Aviation weather services do not issue forecasts based on the viability of aerial photography. They indicate cloud levels and general visibility amounts, with a cap on the high end of forecasted visibility. For the USA, the high end of forecasts is either 6 or 10 miles, depending on the type. If visibility is 11 miles or 75 miles, the forecast will say 6+. Therefore, it is impossible to get a concrete answer on smog levels. Rather, it is up to me to deduce, based on wind speed, direction, upstream sources, terrain, and all the rest whether or not the weather will be crap.
Most of time, I just look out the window. That’s all well and good, except I can’t look over the ridge behind the house to see what is going on in that neck of the woods.

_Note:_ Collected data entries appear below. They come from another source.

(* ===== verification/Reader.v ===== *)
(** * Reader mode (audit-service/src/audit/reader.rs)

    A log file checked against the root on the chain, without the log in memory: the
    first event with that root is looked up, and the events up to it are recomputed. *)

From stdpp Require Import pretty.
From S2P Require Import Prelude.
From S2P Require Import Bytes.
From S2P Require Import Text.
From S2P Require Import Interfaces.
From S2P Require Import AuditError.
From S2P Require Import PoseidonTree.
From S2P Require Import AuditLog.
Local Open Scope N_scope.

(** ** Data *)

Record OnChainRoot := {
  oc_sequence : N;
  oc_root_hex : string;
  oc_timestamp : N;
  oc_metadata : string;
}.

Record VerificationReport := {
  onchain_root_found : bool;
  onchain_root : option OnChainRoot;
  local_root_hex : string;
  commitment_event_index : option N;
  total_events : N;
  verified_events : N;
  events_after_commitment : N;
  chain_intact : bool;
  tamper_detected : bool;
  summary : string;
}.

(** ** Operations *)

Section reader.
Context {F : Type} {PF : PrimeField F} {Pos : Poseidon F}.
Context {Sha : Sha256} {Hexs : Hex} {AJ : AuditJson}.

(** Lines that are not blank, and the JSON they hold. *)
Definition count_events (jsonl : string) : N :=
  N.of_nat (length (filter (fun l => trim l <> ""%string /\ is_Some (value_from_str (trim l)))
                           (lines jsonl))).

(** [ev.get(snake).or_else(|| ev.get(camel)).and_then(|v| v.as_str())] *)
Definition event_str (ev : Value) (snake camel : string) : option string :=
  v ← match get ev snake with Some v => Some v | None => get ev camel end; as_str v.

Fixpoint find_root (lines : list string) (root_hex : string) : option N :=
  match lines with
  | [] => None
  | line :: lines =>
    let line := trim line in
    if bool_decide (line = ""%string) then find_root lines root_hex
    else match value_from_str line with
         | Some ev =>
           match event_str ev "root_after" "rootAfter" with
           | Some root_after =>
             if bool_decide (root_after = root_hex) then v ← get ev "index"; as_u64 v
             else find_root lines root_hex
           | None => find_root lines root_hex
           end
         | None => find_root lines root_hex
         end
  end.
Definition find_root_in_log (jsonl root_hex : string) : option N := find_root (lines jsonl) root_hex.

Definition str_or_empty (ev : Value) (k : string) : string := default ""%string (v ← get ev k; as_str v).
Definition row_leaf (ev : Value) : F :=
  leaf_from_payload (str_or_empty ev "operation") (str_or_empty ev "database")
    (str_or_empty ev "collection") (str_or_empty ev "payload").

(** One event against the tree of the events before it: the new tree, or nothing. *)
Definition check_row (t : AuditMerkleTree F) (ev : Value) (index : N) : option (AuditMerkleTree F) :=
  let version := default 0 (v ← get ev "version"; as_u64 v) mod 2 ^ 32 in
  let stored_leaf := default ""%string (event_str ev "leaf_hex" "leafHex") in
  let stored_root := default ""%string (event_str ev "root_after" "rootAfter") in
  match version with
  | 0 | 1 =>
    let recomputed_leaf := row_leaf ev in
    if negb (bool_decide (fr_to_hex recomputed_leaf = stored_leaf)) then None
    else
      let '(inserted_idx, t) := insert t recomputed_leaf in
      if negb (inserted_idx =? index) then None
      else match root t with
           | Ok recomputed_root =>
             if negb (bool_decide (fr_to_hex recomputed_root = stored_root)) then None else Some t
           | Err _ => None
           end
  | _ => None
  end.

(** The loop: [break] answers [true]. *)
Fixpoint verify_rows (t : AuditMerkleTree F) (up_to_index : N) (lines : list string) : bool :=
  match lines with
  | [] => true
  | line :: lines =>
    let line := trim line in
    if bool_decide (line = ""%string) then verify_rows t up_to_index lines
    else match value_from_str line with
         | None => false
         | Some ev =>
           match (v ← get ev "index"; as_u64 v) with
           | None => if bool_decide (is_Some (get ev "meta")) then verify_rows t up_to_index lines
                     else false
           | Some index =>
             if up_to_index <? index then true
             else match check_row t ev index with
                  | Some t => verify_rows t up_to_index lines
                  | None => false
                  end
           end
         end
  end.

Definition verify_root_chain (jsonl : string) (up_to_index : N) : bool :=
  match PoseidonTree.new with
  | Ok tree => verify_rows tree up_to_index (lines jsonl)
  | Err _ => false
  end.

(** [index + 1] in a release build *)
Definition succ_u64 (index : N) : N := (index + 1) mod 2 ^ 64.

Definition summary_found (chain_ok : bool) (index events_after total_events : N) : string :=
  if chain_ok then
    if events_after =? 0 then
      "✅ Verified: on-chain root matches local log at event " +:+ pretty index +:+ ". All " +:+
      pretty total_events +:+ " events verified. Log is fully committed."
    else
      "✅ Verified: on-chain root matches local log at event " +:+ pretty index +:+ ". " +:+
      pretty (succ_u64 index) +:+ " events verified, " +:+ pretty events_after +:+
      " new event(s) since commitment."
  else
    "❌ Tamper detected: root chain broken before event " +:+ pretty index +:+
    " (on-chain root match point). Events may have been modified or reordered.".

(** The first sixteen bytes of a root are cut out; hexadecimal text is ASCII. *)
Definition summary_not_found (onchain_root_hex : string) (total_events : N) : string :=
  if total_events =? 0 then
    "⚠️ Local log is empty. No events to verify against on-chain root."%string
  else
    "❌ On-chain root " +:+ String.substring 0 16 onchain_root_hex +:+ " not found in local log (" +:+
    pretty total_events +:+ " events). The log may have been truncated, or the on-chain root " +:+
    "belongs to a different audit log.".

Definition summary_uncommitted (total_events : N) : string :=
  if total_events =? 0 then "Local log is empty and no on-chain root has been committed."%string
  else "No on-chain root has been committed yet. Local log has " +:+ pretty total_events +:+
       " event(s) awaiting commitment.".

Definition verify_with_onchain_root (onchain_root : option OnChainRoot)
    (events_jsonl local_root_hex : string) : result AuditError VerificationReport :=
  let total_events := count_events events_jsonl in
  match onchain_root with
  | Some root =>
    match find_root_in_log events_jsonl (oc_root_hex root) with
    | Some index =>
      let chain_ok := verify_root_chain events_jsonl index in
      let events_after := total_events - succ_u64 index in
      Ok {| onchain_root_found := true; onchain_root := onchain_root;
            local_root_hex := local_root_hex; commitment_event_index := Some index;
            total_events := total_events; verified_events := succ_u64 index;
            events_after_commitment := events_after; chain_intact := chain_ok;
            tamper_detected := negb chain_ok;
            summary := summary_found chain_ok index events_after total_events |}
    | None =>
      Ok {| onchain_root_found := false; onchain_root := onchain_root;
            local_root_hex := local_root_hex; commitment_event_index := None;
            total_events := total_events; verified_events := 0;
            events_after_commitment := total_events; chain_intact := false;
            tamper_detected := 0 <? total_events;
            summary := summary_not_found (oc_root_hex root) total_events |}
    end
  | None =>
    Ok {| onchain_root_found := false; onchain_root := None; local_root_hex := local_root_hex;
          commitment_event_index := None; total_events := total_events; verified_events := 0;
          events_after_commitment := total_events; chain_intact := true; tamper_detected := false;
          summary := summary_uncommitted total_events |}
  end.
End reader.
(* ===== verification/ReaderSpec.v ===== *)
(** * What reader mode shows

    A report without tamper means that the log, if its indices are in order, holds the leaves
    the root was committed for; the log of a session without a leaf key passes, and the log of
    a session with one never does.  The last section runs reader mode on the example log. *)

From S2P Require Import Prelude.
From S2P Require Import Bytes.
From S2P Require Import Text.
From S2P Require Import Interfaces.
From S2P Require Import AuditError.
From S2P Require Import CanonicalPayload.
From S2P Require Import SledStore.
From S2P Require Import PoseidonTree.
From S2P Require Import AuditLog.
From S2P Require Import AuditReplay.
From S2P Require Import Interceptor.
From S2P Require Import AuditSession.
From S2P Require Import Reader.
Local Open Scope N_scope.
#[local] Opaque tree_of root_of.

Section spec.
Context {F : Type} {PF : PrimeField F} {Pos : Poseidon F}.
Context {Sha : Sha256} {Hm : HmacSha256} {Hexs : Hex} {B64 : Base64} {Chr : Chrono}.
Context {AJ : AuditJson} {Db : Type} {SD : SledDb Db} {SP : SerdePair}.
Implicit Types (ls : list F) (jl : list string) (ev : Value).

(** ** The rows of a file *)

(** The value of a line that is not blank. *)
Definition value_of_line (line : string) : option Value :=
  if bool_decide (trim line = ""%string) then None else value_from_str (trim line).
Definition index_of ev : option N := v ← get ev "index"; as_u64 v.
(** The lines that carry an index, with it. *)
Definition rows jl : list (N * Value) :=
  omap (fun line => ev ← value_of_line line; i ← index_of ev; Some (i, ev)) jl.
Definition in_order jl : Prop := StronglySorted N.le (rows jl).*1.

Lemma rows_cons line jl :
  rows (line :: jl) =
    match (ev ← value_of_line line; i ← index_of ev; Some (i, ev)) with
    | Some r => r :: rows jl
    | None => rows jl
    end.
Proof. done. Qed.

#[local] Arguments rows : simpl never.

(** A successful check of a row extends the leaves by the one it recomputes. *)
Lemma check_row_Some ls ev i t :
  check_row (tree_of ls) ev i = Some t ->
  t = tree_of (ls ++ [row_leaf ev]) /\ i = N.of_nat (length ls) /\
  default ""%string (event_str ev "root_after" "rootAfter") = fr_to_hex (root_of (ls ++ [row_leaf ev])).
Proof.
  unfold check_row. intros H.
  assert ((if negb (bool_decide (fr_to_hex (row_leaf (F := F) ev) =
                     default ""%string (event_str ev "leaf_hex" "leafHex"))) then None
      else let '(inserted_idx, t) := insert (tree_of ls) (row_leaf ev) in
           if negb (inserted_idx =? i) then None
           else match root t with
                | Ok r => if negb (bool_decide (fr_to_hex r =
                            default ""%string (event_str ev "root_after" "rootAfter"))) then None
                          else Some t
                | Err _ => None
                end) = Some t) as H'.
  { destruct (default 0 _ mod 2 ^ 32) as [|[p|p|]]; done. }
  clear H. rename H' into H. case_bool_decide; [|done]. cbn [negb] in H.
  rewrite insert_tree_of, root_tree_of in H.
  destruct (N.eqb_spec (N.of_nat (length ls)) i) as [<-|]; [|done]. cbn [negb] in H.
  case_bool_decide as Hr; [|done]. cbn [negb] in H. injection H as <-. by rewrite <-Hr.
Qed.

(** Every row up to an index is where it says, and its root recomputes. *)
Lemma verify_rows_true jl ls up k i ev :
  verify_rows (tree_of ls) up jl = true -> in_order jl ->
  rows jl !! k = Some (i, ev) -> i <= up ->
  i = N.of_nat (length ls + k) /\
  default ""%string (event_str ev "root_after" "rootAfter") =
    fr_to_hex (root_of (ls ++ map (fun r => row_leaf r.2) (take (S k) (rows jl)))).
Proof.
  unfold in_order. revert ls k. induction jl as [|line jl IH]; intros ls k Hv Hord Hk Hi; [done|].
  rewrite rows_cons in Hord, Hk |- *. unfold value_of_line in *. cbn [verify_rows] in Hv.
  case_bool_decide; [by apply IH|].
  destruct (value_from_str (trim line)) as [ev0|]; [|done]. cbn [mbind option_bind] in *.
  unfold index_of in *. destruct (v ← get ev0 "index"; as_u64 v) as [i0|] eqn:Hi0;
    [|case_bool_decide; [by apply IH|done]].
  cbn [mbind option_bind] in Hord, Hk |- *. cbn [fmap list_fmap fst] in Hord.
  apply StronglySorted_inv in Hord as [Hord Hle].
  destruct (N.ltb_spec up i0) as [Hlt|Hge].
  { exfalso. destruct k as [|k]; [injection Hk as -> ->; lia|].
    change (rows jl !! k = Some (i, ev)) in Hk.
    assert ((rows jl).*1 !! k = Some i) as Hk1 by by rewrite list_lookup_fmap, Hk.
    eapply Forall_lookup_1 in Hle; [|exact Hk1]. lia. }
  destruct (check_row (tree_of ls) ev0 i0) as [t|] eqn:Hc; [|done].
  apply check_row_Some in Hc as (-> & Hi0' & Hroot).
  destruct k as [|k].
  - injection Hk as -> ->. split; [lia|]. done.
  - change (rows jl !! k = Some (i, ev)) in Hk. destruct (IH _ _ Hv Hord Hk Hi) as [Hidx Hr]. rewrite length_app in Hidx. cbn in Hidx.
    split; [lia|]. rewrite Hr. cbn. by rewrite <-app_assoc.
Qed.
(* ===== verification/ChangeStreamSpec.v ===== *)
(** * What the listener guarantees

    The identity of a deployment depends on the set of its hosts; while file operations succeed,
    the listener records what the stream carries once, in order and without a gap, however often
    it reconnects; but an event whose recording fails is skipped.  Then the listener on a
    concrete stream. *)

From S2P Require Import Prelude.
From S2P Require Import Bytes.
From S2P Require Import Text.
From S2P Require Import Interfaces.
From S2P Require Import AuditError.
From S2P Require Import OplogCanon.
From S2P Require Import CanonicalPayload.
From S2P Require Import SledStore.
From S2P Require Import PoseidonTree.
From S2P Require Import AuditLog.
From S2P Require Import AuditReplay.
From S2P Require Import Interceptor.
From S2P Require Import AuditSession.
From S2P Require Import Epoch.
From S2P Require Import ChangeStream.
From S2P Require Import AuditExample.
From S2P Require Import EpochSpec.
Local Open Scope N_scope.
#[local] Opaque tree_of root_of.

(** ** Deployment identities *)

(** The identity of a deployment does not depend on the order in which its members
    list themselves, nor on repetitions: two answers with the same set name, kind and
    [me] whose host lists have the same elements give the same identity. *)
Theorem deployment_id_host_order {Sha : Sha256} {Hexs : Hex} (hello hello' : document) :
  get_str hello "setName" = get_str hello' "setName" ->
  get_str hello "msg" = get_str hello' "msg" ->
  (forall h, h ∈ hosts_of hello <-> h ∈ hosts_of hello') ->
  derive_deployment_id hello = derive_deployment_id hello'.
Proof.
  intros Hset Hmsg Hh. unfold derive_deployment_id. rewrite Hset, Hmsg.
  by rewrite (dedup_sort_set _ _ Hh).
Qed.

Section spec.
Context {F : Type} {PF : PrimeField F} {Pos : Poseidon F}.
Context {Sha : Sha256} {Hm : HmacSha256} {Hexs : Hex} {B64 : Base64} {Chr : Chrono}.
Context {AJ : AuditJson} {Db : Type} {SD : SledDb Db} {SP : SerdePair}.
Context {EJ : EpochJson} {BJ : BsonJson}.
Implicit Types (w : World F Db) (c : Capture F Db).

(** ** Frames: what recording leaves alone *)

Definition same_key (k : list byte) (db db' : Db) : Prop := contents db' !! k = contents db !! k.
#[local] Instance same_key_preorder k : PreOrder (same_key k).
Proof. split; unfold same_key; [by intros ?|intros ? ? ? ? ?; congruence]. Qed.

Lemma db_op_keeps (R : Db -> Db -> Prop) {Rpre : PreOrder R} op msg :
  (forall db db', op db = Ok db' -> R db db') -> keeps R (db_op op msg).
Proof. intros Hop db. unfold db_op. destruct (op db) as [db'|] eqn:H; [by apply Hop|done]. Qed.

Lemma save_leaf_keeps k i leaf root : ~ tree_key k -> keeps (same_key k) (save_leaf (F := F) i leaf root).
Proof.
  intros Hk.
  assert (forall k' v db db', tree_key k' -> sled_insert k' v db = Ok db' -> same_key k db db') as Hins.
  { intros k' v db db' Hk' H%sled_insert_Ok. unfold same_key. rewrite H. apply lookup_insert_ne.
    by intros ->. }
  unfold save_leaf. repeat (apply keeps_bind; [apply _| |intros _]);
    (apply db_op_keeps; [apply _|]); intros db db'.
  - apply Hins. right. right. by eexists.
  - apply Hins. by left.
  - apply Hins. right. by left.
  - intros H%sled_flush_Ok. unfold same_key. by rewrite H.
Qed.

(** The store at a path, and worlds whose stores agree on a key. *)
Definition store_at w (path : string) : Db := default sled_new (sleds (disk w) !! path).
Definition same_entry (k : list byte) w w' : Prop :=
  forall path, contents (store_at w' path) !! k = contents (store_at w path) !! k.
#[local] Instance same_entry_preorder k : PreOrder (same_entry k).
Proof. split; [by intros ? ?|intros ? ? ? H1 H2 path; by rewrite H2, H1]. Qed.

Yet again, I planned to go to Montserrat, and yet again, there was an inversion on the other side of the hill, though this time it was much lower. When life throws you lemons, make lemonade. I decided to photograph the terrain that was in clear air above the terrain, known as the “Pre-Pyrenees.”
One cannot exactly call them foothills, as they can be quite severe, and sometimes as tall as the Pyrenees themselves. Instead, this somewhat lower section of the high terrain around here geologically presents itself very differently, so in effect, it’s a different zone of geography. Once in the Pyrenees proper, things take on a more standard perspective of ruggedly tall mountains with a timberline.
I noted while flying through this area that it was a combination of North Carolina, Virginia, and Wyoming, an intriguing mix of deciduous trees with almost Appalachian landforms, reverting to pine trees and Western US appearances. My wife aptly noted that not a lot of people have had a chance to see all of those places and notice the correlation from an airplane….
Pedraforca. A local pilot told me that 100% of the time, there is bad turbulence around this thing. 100% of the time I have flown near it, the air is still. Nonetheless, I have an attraction to vertical rock.